• **Provided entries**
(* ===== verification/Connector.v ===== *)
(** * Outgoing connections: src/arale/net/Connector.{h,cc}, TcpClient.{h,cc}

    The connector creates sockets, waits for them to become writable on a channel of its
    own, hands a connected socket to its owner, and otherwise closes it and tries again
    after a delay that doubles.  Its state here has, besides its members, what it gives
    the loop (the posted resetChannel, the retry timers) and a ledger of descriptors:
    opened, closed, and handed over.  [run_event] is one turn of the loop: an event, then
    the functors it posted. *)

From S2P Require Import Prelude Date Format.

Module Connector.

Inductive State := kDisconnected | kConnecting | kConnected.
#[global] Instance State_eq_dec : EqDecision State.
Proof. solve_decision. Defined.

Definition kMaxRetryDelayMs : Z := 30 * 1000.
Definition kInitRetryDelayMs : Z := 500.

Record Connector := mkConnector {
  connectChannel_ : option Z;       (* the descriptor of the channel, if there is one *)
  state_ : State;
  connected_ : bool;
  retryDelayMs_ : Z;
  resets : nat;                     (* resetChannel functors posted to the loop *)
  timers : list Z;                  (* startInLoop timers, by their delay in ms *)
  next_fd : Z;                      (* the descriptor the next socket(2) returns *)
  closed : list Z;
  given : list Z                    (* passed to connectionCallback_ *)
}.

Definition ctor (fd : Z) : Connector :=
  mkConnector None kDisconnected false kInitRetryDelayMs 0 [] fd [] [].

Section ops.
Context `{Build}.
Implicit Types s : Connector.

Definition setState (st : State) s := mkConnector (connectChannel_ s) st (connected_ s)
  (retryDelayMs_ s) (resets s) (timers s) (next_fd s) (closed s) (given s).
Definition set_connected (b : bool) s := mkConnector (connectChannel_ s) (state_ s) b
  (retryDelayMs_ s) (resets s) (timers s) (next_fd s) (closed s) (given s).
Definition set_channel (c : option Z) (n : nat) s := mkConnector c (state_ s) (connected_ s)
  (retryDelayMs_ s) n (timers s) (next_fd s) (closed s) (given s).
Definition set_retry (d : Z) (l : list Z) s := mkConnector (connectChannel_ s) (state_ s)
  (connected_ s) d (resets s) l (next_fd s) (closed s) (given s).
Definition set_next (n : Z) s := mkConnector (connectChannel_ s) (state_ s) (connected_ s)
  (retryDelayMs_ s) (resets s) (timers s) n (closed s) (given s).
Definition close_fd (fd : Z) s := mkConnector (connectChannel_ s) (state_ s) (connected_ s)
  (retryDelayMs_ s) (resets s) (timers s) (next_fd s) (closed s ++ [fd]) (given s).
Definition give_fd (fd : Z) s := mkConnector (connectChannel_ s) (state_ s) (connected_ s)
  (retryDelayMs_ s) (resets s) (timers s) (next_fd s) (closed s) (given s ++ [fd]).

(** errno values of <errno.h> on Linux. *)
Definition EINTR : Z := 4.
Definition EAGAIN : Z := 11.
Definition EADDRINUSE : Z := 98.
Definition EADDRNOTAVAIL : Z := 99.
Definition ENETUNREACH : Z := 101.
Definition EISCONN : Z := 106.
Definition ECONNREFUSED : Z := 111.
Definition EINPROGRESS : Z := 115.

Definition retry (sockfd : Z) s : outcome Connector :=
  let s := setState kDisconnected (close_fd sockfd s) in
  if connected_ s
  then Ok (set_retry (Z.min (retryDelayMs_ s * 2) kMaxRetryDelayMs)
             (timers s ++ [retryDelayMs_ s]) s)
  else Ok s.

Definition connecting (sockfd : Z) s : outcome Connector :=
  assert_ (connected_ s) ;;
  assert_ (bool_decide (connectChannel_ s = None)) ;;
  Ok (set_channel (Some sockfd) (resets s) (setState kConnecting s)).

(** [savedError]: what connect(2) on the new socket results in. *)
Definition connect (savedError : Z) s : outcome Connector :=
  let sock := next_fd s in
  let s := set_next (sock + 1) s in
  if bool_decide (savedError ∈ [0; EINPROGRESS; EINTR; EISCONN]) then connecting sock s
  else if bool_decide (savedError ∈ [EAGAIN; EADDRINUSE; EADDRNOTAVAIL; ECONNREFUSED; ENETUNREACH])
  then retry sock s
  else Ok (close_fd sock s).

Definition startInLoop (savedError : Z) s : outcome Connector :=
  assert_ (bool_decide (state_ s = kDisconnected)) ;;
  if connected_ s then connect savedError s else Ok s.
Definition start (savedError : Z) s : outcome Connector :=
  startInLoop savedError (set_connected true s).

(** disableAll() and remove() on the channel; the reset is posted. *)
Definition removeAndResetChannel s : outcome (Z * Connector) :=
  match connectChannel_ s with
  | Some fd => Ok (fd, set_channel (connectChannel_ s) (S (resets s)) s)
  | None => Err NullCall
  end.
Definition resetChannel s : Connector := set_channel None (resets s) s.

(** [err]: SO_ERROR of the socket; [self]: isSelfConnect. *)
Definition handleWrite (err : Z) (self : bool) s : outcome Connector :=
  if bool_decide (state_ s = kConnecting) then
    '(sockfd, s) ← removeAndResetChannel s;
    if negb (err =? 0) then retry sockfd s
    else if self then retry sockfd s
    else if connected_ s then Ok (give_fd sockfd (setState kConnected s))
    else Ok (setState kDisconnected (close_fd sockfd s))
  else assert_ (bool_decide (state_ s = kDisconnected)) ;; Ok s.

---

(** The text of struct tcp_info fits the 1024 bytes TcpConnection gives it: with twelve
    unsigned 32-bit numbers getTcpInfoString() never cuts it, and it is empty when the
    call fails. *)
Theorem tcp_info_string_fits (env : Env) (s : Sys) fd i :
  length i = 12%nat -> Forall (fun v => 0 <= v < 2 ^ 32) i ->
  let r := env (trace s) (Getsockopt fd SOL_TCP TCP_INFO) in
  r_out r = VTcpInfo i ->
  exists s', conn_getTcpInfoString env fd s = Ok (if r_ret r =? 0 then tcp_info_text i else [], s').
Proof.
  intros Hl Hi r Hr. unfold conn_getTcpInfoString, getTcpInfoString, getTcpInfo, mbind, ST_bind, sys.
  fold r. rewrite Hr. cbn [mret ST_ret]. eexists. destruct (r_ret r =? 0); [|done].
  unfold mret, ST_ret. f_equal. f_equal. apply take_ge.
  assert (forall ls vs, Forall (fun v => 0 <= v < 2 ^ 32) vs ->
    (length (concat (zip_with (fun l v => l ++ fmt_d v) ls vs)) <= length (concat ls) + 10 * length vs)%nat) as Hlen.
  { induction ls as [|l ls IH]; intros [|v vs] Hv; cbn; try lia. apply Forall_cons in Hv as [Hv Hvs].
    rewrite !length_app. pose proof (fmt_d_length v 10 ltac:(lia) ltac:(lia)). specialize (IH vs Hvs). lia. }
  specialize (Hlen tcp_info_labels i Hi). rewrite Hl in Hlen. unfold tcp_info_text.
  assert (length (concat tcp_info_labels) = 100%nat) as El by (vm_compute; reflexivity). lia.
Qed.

==

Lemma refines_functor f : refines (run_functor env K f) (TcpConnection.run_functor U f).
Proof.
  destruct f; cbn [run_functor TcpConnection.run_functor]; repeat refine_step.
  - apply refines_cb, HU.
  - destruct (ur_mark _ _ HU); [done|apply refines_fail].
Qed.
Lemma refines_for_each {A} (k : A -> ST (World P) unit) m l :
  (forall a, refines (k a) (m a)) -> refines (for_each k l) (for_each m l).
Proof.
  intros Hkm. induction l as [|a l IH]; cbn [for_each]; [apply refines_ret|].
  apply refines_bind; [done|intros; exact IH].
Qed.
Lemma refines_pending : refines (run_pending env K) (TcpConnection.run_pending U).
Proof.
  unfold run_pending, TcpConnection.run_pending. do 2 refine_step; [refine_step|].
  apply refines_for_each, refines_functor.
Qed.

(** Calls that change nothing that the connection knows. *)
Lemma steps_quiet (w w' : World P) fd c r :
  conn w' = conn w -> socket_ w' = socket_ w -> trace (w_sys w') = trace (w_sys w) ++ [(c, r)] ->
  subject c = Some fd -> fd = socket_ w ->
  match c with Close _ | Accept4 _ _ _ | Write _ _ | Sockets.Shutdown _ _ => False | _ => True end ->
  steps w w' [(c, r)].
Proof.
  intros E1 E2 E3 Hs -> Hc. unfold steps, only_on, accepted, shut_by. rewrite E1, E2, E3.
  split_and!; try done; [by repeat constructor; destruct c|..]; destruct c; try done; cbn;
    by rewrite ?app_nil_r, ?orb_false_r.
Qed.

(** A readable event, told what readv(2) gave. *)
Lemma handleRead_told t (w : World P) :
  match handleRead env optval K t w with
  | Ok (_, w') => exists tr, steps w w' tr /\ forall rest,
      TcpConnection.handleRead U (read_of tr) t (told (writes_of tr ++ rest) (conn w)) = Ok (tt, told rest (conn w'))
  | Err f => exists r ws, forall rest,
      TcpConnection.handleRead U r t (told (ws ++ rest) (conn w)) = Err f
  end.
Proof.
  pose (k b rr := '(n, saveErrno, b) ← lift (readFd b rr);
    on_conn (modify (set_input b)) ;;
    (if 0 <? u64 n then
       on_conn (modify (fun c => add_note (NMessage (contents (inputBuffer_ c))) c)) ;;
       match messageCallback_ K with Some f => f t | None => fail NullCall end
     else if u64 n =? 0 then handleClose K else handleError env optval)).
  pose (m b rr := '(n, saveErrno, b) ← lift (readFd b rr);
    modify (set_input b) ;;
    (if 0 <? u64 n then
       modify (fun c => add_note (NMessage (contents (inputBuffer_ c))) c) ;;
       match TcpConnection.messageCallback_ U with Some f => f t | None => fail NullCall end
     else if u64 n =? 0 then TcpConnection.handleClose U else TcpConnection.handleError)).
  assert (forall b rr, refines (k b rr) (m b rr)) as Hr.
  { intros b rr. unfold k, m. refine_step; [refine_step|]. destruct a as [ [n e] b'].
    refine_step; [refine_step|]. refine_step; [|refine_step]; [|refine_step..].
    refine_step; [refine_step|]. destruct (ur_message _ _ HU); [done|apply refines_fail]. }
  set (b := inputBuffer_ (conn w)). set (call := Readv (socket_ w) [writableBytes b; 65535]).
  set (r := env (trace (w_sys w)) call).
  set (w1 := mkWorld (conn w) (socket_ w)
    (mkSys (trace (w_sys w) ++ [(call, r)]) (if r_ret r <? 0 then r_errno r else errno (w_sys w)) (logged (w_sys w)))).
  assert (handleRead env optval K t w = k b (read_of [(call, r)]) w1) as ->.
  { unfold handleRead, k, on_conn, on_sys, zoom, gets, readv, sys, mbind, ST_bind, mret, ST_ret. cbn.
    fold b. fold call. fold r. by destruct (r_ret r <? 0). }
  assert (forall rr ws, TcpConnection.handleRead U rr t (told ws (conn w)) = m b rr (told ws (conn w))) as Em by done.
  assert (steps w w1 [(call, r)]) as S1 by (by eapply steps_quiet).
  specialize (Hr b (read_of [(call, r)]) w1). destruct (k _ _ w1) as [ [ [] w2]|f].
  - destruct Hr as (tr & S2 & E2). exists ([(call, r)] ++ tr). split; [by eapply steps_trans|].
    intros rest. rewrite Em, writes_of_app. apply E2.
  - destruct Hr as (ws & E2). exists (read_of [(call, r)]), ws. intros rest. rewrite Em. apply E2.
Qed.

• **Assignment**
Send back exactly the lines of the listing above starting at the one with "(* ===== verification/Connector.v ===== *)" and ending at the one with "Record Connector := mkConnector", inclusive, and no others.

• **Exercise response**
(* ===== verification/Connector.v ===== *)
(** * Outgoing connections: src/arale/net/Connector.{h,cc}, TcpClient.{h,cc}

    The connector creates sockets, waits for them to become writable on a channel of its
    own, hands a connected socket to its owner, and otherwise closes it and tries again
    after a delay that doubles.  Its state here has, besides its members, what it gives
    the loop (the posted resetChannel, the retry timers) and a ledger of descriptors:
    opened, closed, and handed over.  [run_event] is one turn of the loop: an event, then
    the functors it posted. *)

From S2P Require Import Prelude Date Format.

Module Connector.

Inductive State := kDisconnected | kConnecting | kConnected.
#[global] Instance State_eq_dec : EqDecision State.
Proof. solve_decision. Defined.

Definition kMaxRetryDelayMs : Z := 30 * 1000.
Definition kInitRetryDelayMs : Z := 500.

Record Connector := mkConnector {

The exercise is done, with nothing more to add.